Справить нужду в дебрях постмодернистского романа представляется мне делом малопочтенным, слишком много соглядатаев, слишком велико искушение превратить очко в исповедальню. История, рассказанная Пи в прошлом году, – о скромняге-тренере по прыжкам на батуте, ему не удавалось отлить на протяжении четырех часов, после чего он набрел на кафе: кафе закрывалось, и в сортир его не пустили. Бедный тренер так отметелил хозяина, что тому вызвали неотложку, но еще до этого парень успел помочиться на потерявшего сознание владельца. Такое могло произойти только поздней неприкаянной осенью и только с тренером по прыжкам на батуте, представить в этой ситуации тренера по синхронному плаванью невозможно. Байка Пи выглядит менее впечатляющей, чем случай с несчастным Брэндоном, но, в сущности, они имеют одинаковые корни и мораль у них одна: никогда нельзя доводить человека до крайности.

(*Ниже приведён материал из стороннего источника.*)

(* ===== verification/Mls.v ===== *)
(** * The client's MLS group

    [MlsGroup] of [lockframe-core/src/mls/group.rs]: the wrapper around a group
    of the openmls library, with the frames and actions of each operation, and
    the provider of [mls/provider.rs].  The library is the class [OpenMls]: its
    types are opaque and its calls are computations on the environment, the
    provider's storage and the library's group.  The clones of an environment
    share its state, so the environment of a provider is the caller's; the
    entropy of the operating system, from which the library draws key pairs, is
    part of that hidden state. *)

From S2P Require Import Prelude Env Opcodes Header Framing Validator.

Local Open Scope N_scope.

(** A member as [members()] lists it. *)
Record Member := mkMember {
  m_index : N;
  m_credential : bytes;
  m_signature_key : bytes }.

(** [ProcessedMessageContent]; a proposal is its [Debug] text. *)
Inductive ProcessedContent (StagedCommit : Type) :=
  | ApplicationMessage (plaintext : bytes)
  | ProposalMessage (debug : string)
  | ExternalJoinProposalMessage
  | StagedCommitMessage (staged : StagedCommit).
Arguments ApplicationMessage {StagedCommit} plaintext.
Arguments ProposalMessage {StagedCommit} debug.
Arguments ExternalJoinProposalMessage {StagedCommit}.
Arguments StagedCommitMessage {StagedCommit} staged.

(** What the code calls of [openmls] and its companion crates; an error is the
    text the code prints of it.  The ciphersuite and the configuration are
    constants. *)
Class OpenMls (Env : Type) := {
  Group : Type;
  KeyStore : Type;
  Signer : Type;
  KeyPackageIn : Type;
  KeyPackage : Type;
  MessageIn : Type;
  MessageOut : Type;
  GroupInfoOut : Type;
  ProtocolMessage : Type;
  StagedCommit : Type;
  Welcome : Type;
  StagedWelcome : Type;
  VerifiableGroupInfo : Type;
  ExternalGroup : Type;
  ExternalLoaded : Type;
  ExternalBuilt : Type;

  (** Key pairs and the storage of a provider. *)
  empty_key_store : KeyStore;
  signer_new : M (Env * KeyStore) string Signer;
  signer_public : Signer -> bytes;
  signer_sign : Signer -> bytes -> option bytes;

  (** Groups: reading. *)
  group_epoch : Group -> N;
  group_own_leaf_index : Group -> N;
  group_members : Group -> list Member;
  group_tree_hash : Group -> bytes;
  group_is_active : Group -> bool;
  group_has_pending_commit : Group -> bool;
  group_export_secret : Group -> string -> bytes -> N -> string + bytes;
  group_export_group_info : Group -> Signer -> string + MessageOut;

  (** Groups: creating and changing. *)
  group_new : Signer -> bytes -> bytes -> M (Env * KeyStore) string Group;
  group_clear_pending_commit : M (Env * KeyStore * Group) string unit;
  group_merge_pending_commit : M (Env * KeyStore * Group) string unit;
  group_process_message : ProtocolMessage ->
    M (Env * KeyStore * Group) string (bytes * ProcessedContent StagedCommit);
  group_merge_staged_commit : StagedCommit -> M (Env * KeyStore * Group) string unit;
  group_create_message : Signer -> bytes -> M (Env * KeyStore * Group) string MessageOut;
  group_add_members : Signer -> list KeyPackage ->
    M (Env * KeyStore * Group) string (MessageOut * MessageOut * GroupInfoOut);
  group_remove_members : Signer -> list N ->
    M (Env * KeyStore * Group) string (MessageOut * GroupInfoOut);
  group_leave_group : Signer -> M (Env * KeyStore * Group) string MessageOut;

  (** Messages and KeyPackages. *)
  message_serialize : MessageOut -> string + bytes;
  group_info_serialize : GroupInfoOut -> string + bytes;
  message_deserialize_exact : bytes -> string + MessageIn;
  message_deserialize : bytes -> string + MessageIn;
  message_into_protocol : MessageIn -> string + ProtocolMessage;
  message_extract_welcome : MessageIn -> option Welcome;
  message_into_group_info : MessageIn -> option VerifiableGroupInfo;
  key_package_deserialize : bytes -> string + KeyPackageIn;
  key_package_validate : KeyPackageIn -> string + KeyPackage;
  key_package_build : Signer -> bytes -> bytes -> M (Env * KeyStore) string KeyPackage;
  key_package_serialize : KeyPackage -> string + bytes;
  key_package_hash_ref : KeyPackage -> string + bytes;
  key_package_credential : KeyPackage -> bytes;

  (** Joining. *)
  staged_welcome_new : Welcome -> M (Env * KeyStore) string StagedWelcome;
  staged_welcome_into_group : StagedWelcome -> M (Env * KeyStore) string Group;
  external_build_group : VerifiableGroupInfo -> bytes -> bytes ->
    M (Env * KeyStore) string ExternalGroup;
  external_load_psks : ExternalGroup -> M (Env * KeyStore) string ExternalLoaded;
  external_build : Signer -> ExternalLoaded -> M (Env * KeyStore) string ExternalBuilt;
  external_finalize : ExternalBuilt -> M (Env * KeyStore) string (Group * MessageOut);
}.

Module MlsAction.

Inductive t : Type :=
  | SendProposal (frame : Frame.t)
  | SendCommit (frame : Frame.t)
  | SendWelcome (recipient : N) (frame : Frame.t)
  | SendMessage (frame : Frame.t)
  | DeliverMessage (sender : N) (plaintext : bytes)
  | RemoveGroup (reason : string)
  | PublishGroupInfo (room_id epoch : N) (group_info_bytes : bytes)
  | Log (message : string).

End MlsAction.

Definition extract_member_id_from_credential (credential : bytes) : res MlsError.t N :=
  if len credential <? 8 then
    Err (MlsError.Crypto ("Invalid credential: expected 8 bytes for member_id, got "
                            +:+ pretty (len credential)))
  else Ok (from_le_bytes (take 8 credential)).

(** A library result whose error is wrapped. *)
Definition wrap_err {A} (wrap : string -> MlsError.t) (context : string) (x : string + A)
    : res MlsError.t A :=
  match x with inl e => Err (wrap (context +:+ e)) | inr a => Ok a end.

(** [{:?}] of a list of numbers. *)
Definition fmt_list (ns : list N) : string :=
  "[" +:+ String.concat ", " (map (fun n : N => pretty n) ns) +:+ "]".

Module MlsGroup.

Record PendingCommit := mkPendingCommit { target_epoch : N; sent_at : Instant }.

Section group.
Context {Env : Type} `{!Environment Env} {openmls : OpenMls Env}.

Record t := mk {
  room_id : N;
  member_id : N;
  inner_group : Group;
  signer : Signer;
  provider : KeyStore;
  pending_commit : option PendingCommit }.

Record PendingJoinState := mkPendingJoin { pj_provider : KeyStore; pj_signer : Signer }.

(** The methods on [&mut self] also act on the environment. *)
Abbreviation method A := (M (Env * t) MlsError.t A).

Definition set_pending (p : option PendingCommit) (g : t) : t :=
  mk (room_id g) (member_id g) (inner_group g) (signer g) (provider g) p.

(** A call of the library on the group, and on the provider alone. *)
Definition call {A} (wrap : string -> MlsError.t) (context : string)
    (c : M (Env * KeyStore * Group) string A) : method A := fun '(e, g) =>
  let '((e', st', inner'), r) := c (e, provider g, inner_group g) in
  ((e', mk (room_id g) (member_id g) inner' (signer g) st' (pending_commit g)),
   map_err (fun err => wrap (context +:+ err)) r).

Definition provider_call {A} (context : string) (c : M (Env * KeyStore) string A)
    : M (Env * KeyStore) MlsError.t A := fun σ =>
  let '(σ', r) := c σ in (σ', map_err (fun err => MlsError.Crypto (context +:+ err)) r).

(** A constructor runs with a provider of its own, which it gives to the result. *)
Definition with_provider {A} (st : KeyStore) (c : M (Env * KeyStore) MlsError.t A)
    : M Env MlsError.t A := fun e =>
  let '((e', _), r) := c (e, st) in (e', r).

(** [self.provider.now()]. *)
Definition provider_now : method Instant := fun '(e, g) =>
  let '(t0, e') := now e in ((e', g), Ok t0).

Definition epoch (g : t) : N := group_epoch (inner_group g).
Definition own_leaf_index (g : t) : N := group_own_leaf_index (inner_group g).

Definition export_group_info (g : t) : res MlsError.t bytes :=
  group_info ← wrap_err MlsError.Crypto "Failed to export GroupInfo: "
                 (group_export_group_info (inner_group g) (signer g));
  wrap_err MlsError.Serialization "Failed to serialize GroupInfo: " (message_serialize group_info).

Definition new (room_id member_id : N) : M Env MlsError.t (t * list MlsAction.t) :=
  with_provider empty_key_store (
    signer ← provider_call "Failed to generate keypair: " signer_new;
    inner ← provider_call "Failed to create MLS group: "
              (group_new signer (to_le_bytes 8 member_id) (signer_public signer));
    σ ← get;
    let group := mk room_id member_id inner signer (snd σ) None in
    group_info_bytes ← lift (export_group_info group);
    mret (group,
          [MlsAction.PublishGroupInfo room_id 0 group_info_bytes;
           MlsAction.Log ("Created group " +:+ pretty room_id +:+ " at epoch 0 (member_id="
                            +:+ pretty member_id +:+ ")")])).

(** The signature is left out when signing fails or its length is not 64. *)
Definition sign_frame_header (g : t) (header : FrameHeader.t) : FrameHeader.t :=
  match signer_sign (signer g) (FrameHeader.signing_data header) with
  | Some signature =>
      if (length signature =? 64)%nat then FrameHeader.set_signature signature header else header
  | None => header
  end.

Definition member_leaf_indices (g : t) : list N := map m_index (group_members (inner_group g)).

(** The first member at the leaf whose credential parses. *)
Fixpoint find_at_leaf (leaf_index : N) (ms : list Member) : option N :=
  match ms with
  | [] => None
  | m :: ms' =>
      if m_index m =? leaf_index then
        match extract_member_id_from_credential (m_credential m) with
        | Ok id => Some id
        | _ => find_at_leaf leaf_index ms'
        end
      else find_at_leaf leaf_index ms'
  end.

Definition member_id_by_leaf_index (g : t) (leaf_index : N) : option N :=
  find_at_leaf leaf_index (group_members (inner_group g)).

Definition export_secret (g : t) (label : string) (context : bytes) (length : N)
    : res MlsError.t bytes :=
  wrap_err MlsError.Crypto "Failed to export secret: "
    (group_export_secret (inner_group g) label context length).

Definition has_pending_commit (g : t) : bool := bool_decide (is_Some (pending_commit g)).

Definition is_commit_timeout (g : t) (now timeout : N) : bool :=
  match pending_commit g with
  | None => false
  | Some pending =>
      if sent_at pending <=? now then timeout <=? instant_sub now (sent_at pending) else false
  end.

Definition clear_pending_commit : method unit :=
  modify (fun '(e, g) => (e, set_pending None g));;
  call MlsError.Crypto "Failed to merge pending commit: " group_clear_pending_commit.

Definition merge_pending_commit : method (list MlsAction.t) :=
  σ ← get;
  match pending_commit (snd σ) with
  | None => throw (MlsError.Crypto "No pending commit to merge")
  | Some _ =>
      call MlsError.Crypto "Failed to merge pending commit: " group_merge_pending_commit;;
      modify (fun '(e, g) => (e, set_pending None g));;
      σ' ← get;
      let g := snd σ' in
      group_info_bytes ← lift (export_group_info g);
      mret [MlsAction.PublishGroupInfo (room_id g) (epoch g) group_info_bytes]
  end.

Definition has_mls_pending_commit (g : t) : bool := group_has_pending_commit (inner_group g).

В сумочке Бетти Лу лежал пистолет.
И она была подружкой гангстера, а никакой не любовницей Арафата, и все, что ей было нужно, – немного тепла. Всем нам нужно немного тепла, даже Сонни-бою.
Я здесь не один.
Это открытие не пугает меня: в конце концов, кабинок-то две, сюда может зайти кто угодно из посетителей, или бармен, или…

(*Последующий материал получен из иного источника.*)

Definition plain_commit (ms : list Member)
    : on_group (PlainMessage * PlainMessage * PlainMessage) := fun '(e, k, g) =>
  match pg_pending g with
  | Some _ => ((e, k, g), Err "PendingCommit"%string)
  | None =>
      ((e, k, mkPlain (pg_epoch g) (pg_members g) (pg_own g) (Some ms)),
       Ok ((1, (own_credential g, (pg_epoch g + 1, (ms, [])))),
           (2, (zeros 8, (pg_epoch g + 1, (ms, [])))),
           group_info_of (pg_epoch g + 1) ms))
  end.

Definition plain_process (m : PlainMessage) : on_group (bytes * ProcessedContent (list Member)) :=
  fun '(e, k, g) =>
  let '(kind, (cred, (epoch, (ms, text)))) := m in
  ((e, k, g),
   if kind =? 1 then
     if epoch =? pg_epoch g + 1 then Ok (cred, StagedCommitMessage ms)
     else Err "WrongEpoch"%string
   else if kind =? 4 then Ok (cred, ApplicationMessage text)
   else Ok (cred, ProposalMessage "Remove")).

(** The last member with the key, as new members come last. *)
Definition plain_find (key : bytes) (ms : list Member) : option N :=
  (fun '(_, m) => m_index m) <$> list_find (fun m => m_signature_key m = key) (reverse ms).

Definition plain_openmls : OpenMls TestEnv := {|
  Group := PlainGroup;
  KeyStore := option bytes;
  Signer := bytes;
  KeyPackageIn := bytes * bytes;
  KeyPackage := bytes * bytes;
  MessageIn := PlainMessage;
  MessageOut := PlainMessage;
  GroupInfoOut := PlainMessage;
  ProtocolMessage := PlainMessage;
  StagedCommit := list Member;
  Welcome := PlainMessage;
  StagedWelcome := PlainMessage;
  VerifiableGroupInfo := PlainMessage;
  ExternalGroup := PlainGroup;
  ExternalLoaded := PlainGroup;
  ExternalBuilt := PlainGroup;
  empty_key_store := None;
  signer_new := fun '(e, k) => let '(bs, e') := random_bytes 32 e in ((e', k), Ok (reverse bs));
  signer_public := fun s => s;
  signer_sign := fun s _ => Some (take 1 s ++ zeros 63);
  group_epoch := fun g => N.min (pg_epoch g) u64_MAX;
  group_own_leaf_index := fun g => N.min (pg_own g) u32_MAX;
  group_members := pg_members;
  group_tree_hash := fun _ => zeros 32;
  group_is_active := pg_active;
  group_has_pending_commit := fun g => bool_decide (is_Some (pg_pending g));
  group_export_secret := fun g _ _ n =>
    if pg_active g then inr (to_be_bytes (N.to_nat n) (pg_epoch g)) else inl "UseAfterEviction"%string;
  group_export_group_info := fun g _ => inr (group_info_of (pg_epoch g) (pg_members g));
  group_new := fun _ cred key σ => (σ, Ok (mkPlain 0 [mkMember 0 cred key] 0 None));
  group_clear_pending_commit := fun '(e, k, g) =>
    ((e, k, mkPlain (pg_epoch g) (pg_members g) (pg_own g) None), Ok tt);
  group_merge_pending_commit := fun '(e, k, g) =>
    match pg_pending g with
    | Some ms => ((e, k, committed ms g), Ok tt)
    | None => ((e, k, g), Ok tt)
    end;
  group_process_message := plain_process;
  group_merge_staged_commit := fun ms '(e, k, g) => ((e, k, committed ms g), Ok tt);
  group_create_message := fun _ text '(e, k, g) =>
    ((e, k, g), Ok (4, (own_credential g, (pg_epoch g, ([], text)))));
  group_add_members := fun _ kps '(e, k, g) =>
    if next_leaf (pg_members g) + len kps <=? u32_MAX
    then plain_commit (with_new (pg_members g) kps) (e, k, g)
    else ((e, k, g), Err "TreeFull"%string);
  group_remove_members := fun _ leaves '(e, k, g) =>
    let '(σ, r) := plain_commit (filter (fun m => m_index m ∉ leaves) (pg_members g)) (e, k, g) in
    (σ, '(c, _, i) ← r; mret (c, i));
  group_leave_group := fun _ '(e, k, g) =>
    ((e, k, g), Ok (5, (own_credential g, (pg_epoch g, ([], [])))));
  message_serialize := write_message;
  group_info_serialize := write_message;
  message_deserialize_exact := read_message;
  message_deserialize := read_message;
  message_into_protocol := fun m =>
    if (fst m =? 1) || (fst m =? 4) || (fst m =? 5) then inr m else inl "WrongWireFormat"%string;
  message_extract_welcome := fun m => if fst m =? 2 then Some m else None;
  message_into_group_info := fun m => if fst m =? 3 then Some m else None;
  key_package_deserialize := fun bs =>
    if (length bs =? 40)%nat then inr (take 8 bs, drop 8 bs) else inl "EndOfStream"%string;
  key_package_validate := inr;
  key_package_build := fun _ cred key '(e, _) => ((e, Some key), Ok (cred, key));
  key_package_serialize := fun '(cred, key) =>
    if (length cred =? 8)%nat && (length key =? 32)%nat then inr (cred ++ key)
    else inl "InvalidVectorLength"%string;
  key_package_hash_ref := fun '(_, key) => inr (take 32 key);
  key_package_credential := fst;
  staged_welcome_new := fun w σ => (σ, Ok w);
  staged_welcome_into_group := fun w '(e, k) =>
    let '(_, (_, (epoch, (ms, _)))) := w in
    ((e, k), match key ← k; plain_find key ms with
             | Some leaf => Ok (mkPlain epoch ms leaf None)
             | None => Err "NoMatchingKeyPackage"%string
             end);
  external_build_group := fun i cred key σ =>
    let '(_, (_, (epoch, (ms, _)))) := i in
    (σ, if next_leaf ms <=? u32_MAX
        then Ok (mkPlain (epoch + 1) (with_new ms [(cred, key)]) (next_leaf ms) None)
        else Err "TreeFull"%string);
  external_load_psks := fun g σ => (σ, Ok g);
  external_build := fun _ g σ => (σ, Ok g);
  external_finalize := fun g σ =>
    (σ, Ok (g, (1, (own_credential g, (pg_epoch g, (pg_members g, []))))));
|}.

Заглядывает ли сюда Марго?
Никакого упоминания о ней на исписанных стенах я не нашел, что удивительно: Марго, несомненно, главная достопримечательность "Че…лентано", вряд ли я был единственным, кто отирался на кухне и кого она околпачила в течение жалких пятнадцати минут. Или кого она озадачила, осчастливила, обвела вокруг пальца, обделила любовью или, наоборот, – не обделила. Сравнения, подходящие Марго:
"девушка на миллион долларов",
или
"неопознанный летающий объект",
или… или…
"бог".
Учитывая способности Марго, ей легко прикинуться дельфином, черномазой или мертвой, а хорошенькой ей и прикидываться не надо; я здесь не один. Человек, который трется рядом со мной с сигаретой в руке, – кто-то из обслуги заведения. Защитный комбинезон с портупеей и дурацкая черная маска, скрывающая лицо. Не факт, что бармен, бармен заговорил бы со мной, этот – не заговаривает. Когда он появился? В то самое время, когда я изучал надписи на стенах? Я почти уверен, что минуту назад, полминуты никого здесь не было. Он курит не сигарету, самокрутку, – возможно, с травой, хотя явного запаха анаши я не чувствую, есть какой-то другой запах. Классифицировать его не удается.
Охранник, я вспомнил. Это охранник, он сидел на стуле у входа в "Че…лентано", никого другого в униформе, кроме бармена и охранника, я не видел. Я улыбаюсь ему, вполне по-дружески. Парню с лицом, зашторенным черным, лучше улыбаться по-дружески.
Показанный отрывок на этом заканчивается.